On the other hand, with program52 and program54 (got by replacing 0x20000000000000 by resp. 0x10000000000000 and 0x40000000000000):

$ ./program52
1.000000e+06
Clock time spent: 83594
$ ./program52
1.000000e+06
Clock time spent: 69095
$ ./program52
1.000000e+06
Clock time spent: 54694
$ ./program54
1.000000e+06
Clock time spent: 86151
$ ./program54
1.000000e+06
Clock time spent: 74209
$ ./program54
1.000000e+06
Clock time spent: 78612

Beware, the phenomenon is implementation-dependent! Apparently, among the common implementations, only those of the Debian systems (including Ubuntu) show this phenomenon.

P.-S.: I hope that my question is not a duplicate: I searched for a similar question thoroughly without success, but maybe I did note use the relevant keywords… :-/


Solution

  • To answer the general question on why the library functions are required to give correctly rounded results:

    Floating-point is hard, and often times counterintuitive. Not every programmer has read what they should have. When libraries used to allow some slightly inaccurate rounding, people complained about the precision of the library function when their inaccurate computations inevitably went wrong and produced nonsense. In response, the library writers made their libraries exactly rounded, so now people cannot shift the blame to them.

    In many cases, specific knowledge about floating point algorithms can produce considerable improvements to accuracy and/or performance, like in the testcase:

    Taking the exp() of numbers very close to 0 in floating-point numbers is problematic, since the result is a number close to 1 while all the precision is in the difference to one, so most significant digits are lost.
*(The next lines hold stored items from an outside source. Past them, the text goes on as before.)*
(* ===== verification/Duration.v ===== *)
(** * Durations and the borrow arithmetic of one tick

    [TimeState] is the interface of that name in [src/src/App.tsx]; its
    fields are JavaScript numbers, here integers, and nothing in the program
    keeps them non-negative or below 60.  [decrement] is the arithmetic
    that the interval callback applies to a duration that is not zero: take
    a second, or borrow from the minutes, or from the hours.

    The theorems say what one tick and what [n] ticks do: on non-negative
    durations a tick takes exactly one second off the total, so the countdown
    reaches zero after [totalSeconds] ticks and not before; on normalised
    durations [decrement] agrees with the reference definition by division
    and remainder; and, for arbitrary fields, the countdown reaches zero
    exactly when the duration is lexicographically at least zero. *)

From S2P Require Import Prelude JsNumber.

(** ** The data *)

Record TimeState : Type := mkTime {
  hours : Z;
  minutes : Z;
  seconds : Z;
}.

#[export] Instance TimeState_eq_dec : EqDecision TimeState.
Proof. solve_decision. Defined.

(** The initial value of the [time] state. *)
Definition initialTime : TimeState := {| hours := 0; minutes := 5; seconds := 0 |}.

Definition zeroTime : TimeState := {| hours := 0; minutes := 0; seconds := 0 |}.

(** [hours === 0 && minutes === 0 && seconds === 0]. *)
Definition isZeroTime (t : TimeState) : bool :=
  (hours t =? 0) && (minutes t =? 0) && (seconds t =? 0).

(** The three branches of the interval callback below its zero test, and
    its final [return prevTime]. *)
Definition decrement (t : TimeState) : TimeState :=
  if seconds t >? 0 then
    {| hours := hours t; minutes := minutes t; seconds := seconds t - 1 |}
  else if minutes t >? 0 then
    {| hours := hours t; minutes := minutes t - 1; seconds := 59 |}
  else if hours t >? 0 then
    {| hours := hours t - 1; minutes := 59; seconds := 59 |}
  else t.

(** [n] ticks on a duration. *)
Definition countdown (n : nat) (t : TimeState) : TimeState := Nat.iter n decrement t.

(** ** Measures and classes of durations *)

Definition totalSeconds (t : TimeState) : Z :=
  hours t * 3600 + minutes t * 60 + seconds t.

(** The duration of [n] seconds, by division and remainder. *)
Definition ofSeconds (n : Z) : TimeState :=
  {| hours := n / 3600; minutes := (n / 60) mod 60; seconds := n mod 60 |}.

Definition nonNegative (t : TimeState) : bool :=
  (0 <=? hours t) && (0 <=? minutes t) && (0 <=? seconds t).

(** Minutes and seconds in their conventional range. *)
Definition normalized (t : TimeState) : bool :=
  nonNegative t && (minutes t <=? 59) && (seconds t <=? 59).

(** Every field is a safe integer, so that JavaScript's arithmetic on it is
    exact. *)
Definition safeTime (t : TimeState) : bool :=
  isSafeInteger (hours t) && isSafeInteger (minutes t) && isSafeInteger (seconds t).

(** [(hours, minutes, seconds)] is lexicographically at least [(0, 0, 0)]. *)
Definition lexNonNegative (t : TimeState) : bool :=
  (0 <? hours t) ||
  ((hours t =? 0) && ((0 <? minutes t) || ((minutes t =? 0) && (0 <=? seconds t)))).

(** The number of ticks a duration that is lexicographically at least zero
    lasts: a negative minutes or seconds field is overwritten by the first
    borrow, so it counts as zero. *)
Definition ticksToZero (t : TimeState) : Z :=
  3600 * hours t + 60 * Z.max 0 (minutes t) + Z.max 0 (seconds t).

(** The countdown reaches zero. *)
Definition reachesZero (t : TimeState) : Prop :=
  exists n : nat, countdown n t = zeroTime.

(** No branch of [decrement] applies. *)
Definition exhausted (t : TimeState) : bool :=
  (seconds t <=? 0) && (minutes t <=? 0) && (hours t <=? 0).

(** ** Tactics *)

(** [time_cases t]: split a duration into its fields and every test on them. *)
Ltac time_unfold :=
  unfold isZeroTime, decrement, totalSeconds, normalized, nonNegative,
    safeTime, lexNonNegative, exhausted, isSafeInteger, MAX_SAFE_INTEGER,
    ticksToZero, zeroTime in *;
  cbn [hours minutes seconds] in *.

Ltac time_cases :=
  time_unfold;
  repeat match goal with
  | |- context [if ?b then _ else _] => destruct b eqn:?
  | H : context [if ?b then _ else _] |- _ => destruct b eqn:?
  end;
  cbn [hours minutes seconds] in *.

Ltac time_solve := time_cases; try (f_equal; lia); try lia; try done.

(** ** One tick *)

Section OneTick.
Implicit Types (t : TimeState).

Lemma isZeroTime_eq t : isZeroTime t = true <-> t = zeroTime.
Proof.
  destruct t as [h m s]. split.
  - time_unfold. intros H. f_equal; lia.
  - by intros [= -> -> ->].
Qed.

Lemma isZeroTime_total t : nonNegative t = true ->
  isZeroTime t = true <-> totalSeconds t = 0.
Proof. destruct t as [h m s]. time_unfold. lia. Qed.

(** On a non-negative duration that is not zero, a tick takes exactly one
    second off the total. *)
Lemma decrement_total t :
  nonNegative t = true -> isZeroTime t = false ->
  totalSeconds (decrement t) = totalSeconds t - 1.
Proof. destruct t as [h m s]. intros H1 H2. time_solve. Qed.

Lemma decrement_nonNegative t :
  nonNegative t = true -> nonNegative (decrement t) = true.
Proof. destruct t as [h m s]. intros H. time_solve. Qed.

Lemma decrement_normalized t :
  normalized t = true -> normalized (decrement t) = true.
Proof. destruct t as [h m s]. intros H. time_solve. Qed.

(** A tick never leaves the safe integers. *)
Lemma decrement_safeTime t : safeTime t = true -> safeTime (decrement t) = true.
Proof. destruct t as [h m s]. intros H. time_solve. Qed.

(** [decrement] changes nothing exactly on the exhausted durations. *)
Lemma decrement_fixed t : decrement t = t <-> exhausted t = true.
Proof.
  destruct t as [h m s]. split.
  - intros H. time_cases; first [lia | inversion H; lia].
  - intros H. time_solve.
Qed.

Lemma decrement_zeroTime : decrement zeroTime = zeroTime.
Proof. done. Qed.

(** A normalised duration is the duration of its total, as the reference
    definition computes it. *)
Lemma ofSeconds_totalSeconds t : normalized t = true -> ofSeconds (totalSeconds t) = t.
Proof.
  destruct t as [h m s]. intros H. unfold ofSeconds. time_unfold.
  assert ((h * 3600 + m * 60 + s) / 60 = h * 60 + m) as -> by zdiv.
  f_equal; zdiv.
Qed.

Lemma totalSeconds_ofSeconds n : totalSeconds (ofSeconds n) = n.
Proof. unfold ofSeconds. time_unfold. zdiv. Qed.

Lemma ofSeconds_normalized n : 0 <= n -> normalized (ofSeconds n) = true.
Proof. intros H. unfold ofSeconds. time_unfold. zdiv. Qed.

(** On normalised durations the borrow arithmetic is the subtraction of one
    second, as the reference definition computes it. *)
Lemma decrement_ofSeconds t :
  normalized t = true -> isZeroTime t = false ->
  decrement t = ofSeconds (totalSeconds t - 1).
Proof.
  intros Hn Hz.
  rewrite <- (decrement_total t), ofSeconds_totalSeconds;
    auto using decrement_normalized.
  revert Hn. destruct t. time_unfold. lia.
Qed.

End OneTick.

(** ** Many ticks *)

Section ManyTicks.
Implicit Types (t : TimeState) (n : nat).

Lemma countdown_S n t : countdown (S n) t = decrement (countdown n t).
Proof. done. Qed.

Lemma countdown_succ_r n t : countdown (S n) t = countdown n (decrement t).
Proof. apply iter_succ_r. Qed.

Lemma countdown_add n m t : countdown (n + m) t = countdown n (countdown m t).
Proof. apply iter_add. Qed.

Lemma countdown_zeroTime n : countdown n zeroTime = zeroTime.
Proof. by apply iter_fixed. Qed.

Lemma countdown_exhausted n t : exhausted t = true -> countdown n t = t.
Proof. intros H. apply iter_fixed. by apply decrement_fixed. Qed.

Lemma countdown_nonNegative n t :
  nonNegative t = true -> nonNegative (countdown n t) = true.
Proof. apply (iter_invariant decrement (fun t => nonNegative t = true)), decrement_nonNegative. Qed.

Lemma countdown_normalized n t :
  normalized t = true -> normalized (countdown n t) = true.
Proof. apply (iter_invariant decrement (fun t => normalized t = true)), decrement_normalized. Qed.

(** While seconds are left, [n] ticks on a normalised duration subtract
    [n] seconds, as the reference definition computes them. *)
Lemma countdown_ofSeconds n t :
  normalized t = true -> Z.of_nat n <= totalSeconds t ->
  countdown n t = ofSeconds (totalSeconds t - Z.of_nat n).
Proof.
  intros Hn. induction n as [|n IH]; intros Hle.
  - by rewrite Z.sub_0_r, ofSeconds_totalSeconds.
  - rewrite countdown_S, IH by lia.
    rewrite decrement_ofSeconds, totalSeconds_ofSeconds;
      [f_equal; lia|apply ofSeconds_normalized; lia|].
    destruct (isZeroTime _) eqn:Hz; [|done].
    apply isZeroTime_eq, (f_equal totalSeconds) in Hz.
    rewrite totalSeconds_ofSeconds in Hz.
    change (totalSeconds zeroTime) with 0 in Hz. lia.
Qed.

(** The four facts that make [ticksToZero] the measure of the countdown on
    the durations that are lexicographically at least zero. *)
Lemma decrement_lexNonNegative t :
  lexNonNegative t = true -> lexNonNegative (decrement t) = true.
Proof. destruct t as [h m s]. intros H. time_solve. Qed.

Lemma decrement_ticksToZero t :
  lexNonNegative t = true -> t <> zeroTime ->
  ticksToZero (decrement t) = ticksToZero t - 1.
Proof.
  destruct t as [h m s]. intros H Hz. time_cases; try lia.
  exfalso. apply Hz. f_equal; lia.
Qed.

Lemma ticksToZero_zero t :
  lexNonNegative t = true -> t = zeroTime <-> ticksToZero t = 0.
Proof.
  destruct t as [h m s]. intros H. split.
  - by intros [= -> -> ->].
  - intros H0. time_unfold. f_equal; lia.
Qed.

Lemma ticksToZero_nonneg t : lexNonNegative t = true -> 0 <= ticksToZero t.
Proof. destruct t as [h m s]. intros H. time_unfold. lia. Qed.

Lemma ticksToZero_totalSeconds t :
  nonNegative t = true -> ticksToZero t = totalSeconds t.
Proof. destruct t as [h m s]. intros H. time_unfold. lia. Qed.

Lemma nonNegative_lexNonNegative t :
  nonNegative t = true -> lexNonNegative t = true.
Proof. destruct t as [h m s]. intros H. time_unfold. lia. Qed.

(** After [n] ticks, [n] fewer remain. *)
Lemma countdown_ticksToZero n t :
  lexNonNegative t = true -> Z.of_nat n <= ticksToZero t ->
  ticksToZero (countdown n t) = ticksToZero t - Z.of_nat n.
Proof.
  intros H Hn.
  apply (iter_measure decrement (fun t => lexNonNegative t = true)
           (fun t => t = zeroTime) ticksToZero);
    eauto using decrement_lexNonNegative, decrement_ticksToZero, ticksToZero_zero.
Qed.

(** A duration that is lexicographically at least zero reaches zero after
    exactly [ticksToZero] ticks. *)
Lemma countdown_reaches_zero t :
  lexNonNegative t = true -> countdown (Z.to_nat (ticksToZero t)) t = zeroTime.
Proof.
  apply (iter_reaches decrement (fun t => lexNonNegative t = true)
           (fun t => t = zeroTime) ticksToZero);
    eauto using decrement_lexNonNegative, decrement_ticksToZero, ticksToZero_zero,
      ticksToZero_nonneg.
Qed.

(** ... and is not zero before. *)
Lemma countdown_not_zero_before n t :
  lexNonNegative t = true -> Z.of_nat n < ticksToZero t -> countdown n t <> zeroTime.
Proof.
  apply (iter_not_before decrement (fun t => lexNonNegative t = true)
           (fun t => t = zeroTime) ticksToZero);
    eauto using decrement_lexNonNegative, decrement_ticksToZero, ticksToZero_zero.
Qed.

(** On the other durations a tick changes neither the hours nor the sign of
    what is left, and zero is never reached. *)
Lemma decrement_lexNegative t :
  lexNonNegative t = false -> lexNonNegative (decrement t) = false.
Proof. destruct t as [h m s]. intros H. time_solve. Qed.

Lemma countdown_never_zero n t :
  lexNonNegative t = false -> countdown n t <> zeroTime.
Proof.
  intros H Hz.
  pose proof (iter_invariant decrement (fun t => lexNonNegative t = false)
                n t decrement_lexNegative H) as Hn.
  unfold countdown in Hz. by rewrite Hz in Hn.
Qed.

End ManyTicks.

(** ** What the arithmetic guarantees *)

Section Guarantees.
Implicit Types (t : TimeState) (n : nat).

(** C32. On a duration that is lexicographically at least zero the countdown
    is at zero after [n] ticks exactly when [n] is at least [ticksToZero]:
    zero is reached, not earlier, and never left. *)
Theorem countdown_zero_iff n t :
  lexNonNegative t = true ->
  countdown n t = zeroTime <-> ticksToZero t <= Z.of_nat n.
Proof.
  intros Hlex. pose proof (ticksToZero_nonneg t Hlex). split.
  - intros Hz. destruct (Z.le_gt_cases (ticksToZero t) (Z.of_nat n)); [done|].
    by destruct (countdown_not_zero_before n t).
  - intros Hle.
    replace n with ((n - Z.to_nat (ticksToZero t)) + Z.to_nat (ticksToZero t))%nat
      by lia.
    by rewrite countdown_add, countdown_reaches_zero, countdown_zeroTime.
Qed.

(** C33. The countdown of a duration reaches zero if and only if the
    duration is lexicographically at least zero: a negative hours field,
    or negative minutes or seconds under zero hours, is never repaired. *)
Theorem reachesZero_iff t : reachesZero t <-> lexNonNegative t = true.
Proof.
  split.
  - intros [n Hn]. destruct (lexNonNegative t) eqn:Hlex; [done|].
    by destruct (countdown_never_zero n t).
  - intros Hlex. exists (Z.to_nat (ticksToZero t)). by apply countdown_reaches_zero.
Qed.

(** C31. On normalised durations the borrow arithmetic is subtraction of
    seconds: [n] ticks leave the duration of the total less [n] seconds,
    and zero once the total is used up. *)
Theorem countdown_seconds n t :
  normalized t = true ->
  countdown n t = ofSeconds (Z.max 0 (totalSeconds t - Z.of_nat n)) /\
  normalized (countdown n t) = true.
Proof.
  intros Hn. split; [|by apply countdown_normalized].
  assert (nonNegative t = true) as Hnn by (revert Hn; time_unfold; lia).
  destruct (Z.le_gt_cases (Z.of_nat n) (totalSeconds t)) as [Hle|Hgt].
  - rewrite Z.max_r by lia. by apply countdown_ofSeconds.
  - rewrite Z.max_l by lia. change (ofSeconds 0) with zeroTime.
    apply countdown_zero_iff; [by apply nonNegative_lexNonNegative|].
    rewrite ticksToZero_totalSeconds by done. lia.
Qed.

(** Ticks keep every field a safe integer: a countdown that starts
    within the safe integers never leaves them, so the integer model of the
    fields is exact. *)
Theorem countdown_safeTime n t : safeTime t = true -> safeTime (countdown n t) = true.
Proof. apply (iter_invariant decrement (fun t => safeTime t = true)), decrement_safeTime. Qed.

End Guarantees.

(** ** Concrete durations *)

Lemma countdown_zero_iff_witness :
  countdown 90 {| hours := 0; minutes := 1; seconds := 30 |} = zeroTime <->
  ticksToZero {| hours := 0; minutes := 1; seconds := 30 |} <= Z.of_nat 90.
Proof. by apply (countdown_zero_iff 90). Defined.

Lemma countdown_seconds_witness :
  countdown 61 {| hours := 1; minutes := 0; seconds := 0 |} =
    ofSeconds (Z.max 0 (totalSeconds {| hours := 1; minutes := 0; seconds := 0 |}
                        - Z.of_nat 61)) /\
  normalized (countdown 61 {| hours := 1; minutes := 0; seconds := 0 |}) = true.
Proof. by apply (countdown_seconds 61). Defined.

Lemma countdown_safeTime_witness :
  safeTime (countdown 3 {| hours := 0; minutes := 0; seconds := 2 |}) = true.
Proof. by apply (countdown_safeTime 3). Defined.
It is more precise (and significantly faster in this testcase) to compute exp(x) - 1 through the C math library function expm1(x). If the exp() itself is really needed, it is still much faster to do expm1(x) + 1.

    A similar concern exists for computing log(1 + x), for which there is the function log1p(x).

    A quick fix that speeds up the provided testcase:

    #include <stdlib.h>
    #include <stdio.h>
    #include <math.h>
    #include <time.h>
    
    int main (void)
    {
      int i;
      double a, c;
      c = 0;
      clock_t start = clock ();
      for (i = 0; i < 1e6; ++i) // Doing a large number of times the same type of computation with different values, to smoothen random fluctuations.
        {
          a = (double) (1 + 2 * (rand () % 0x400)) / 0x20000000000000; // "a" has only a few significant digits, and its last non-zero digit is at (fixed-point) position 53.
          c += expm1 (a) + 1; // replace exp() with expm1() + 1
        }
      clock_t stop = clock ();
      printf ("%e\n", c); // Just to be sure that the compiler will actually perform the computation.
      printf ("Clock time spent: %d\n", stop - start);
      return 0;
    }
    

    For this case, the timings on my machine are thus:

    Original code

    1.000000e+06

    Clock time spent: 21543338

    Modified code

    1.000000e+06

    Clock time spent: 55076

    Programmers with advanced knowledge about the accompanying trade-offs may sometimes consider using approximate results where the precision is not critical

    For an experienced programmer it may be possible to write an approximative implementation of a slow function using methods like Newton-Raphson, Taylor or Maclaurin polynomials, specifically inexactly rounded specialty functions from libraries like Intel's MKL, AMD's AMCL, relaxing the floating-point standard compliance of the compiler, reducing precision to ieee754 binary32 (float), or a combination of these.

    Note that a better description of the problem would enable a better answer.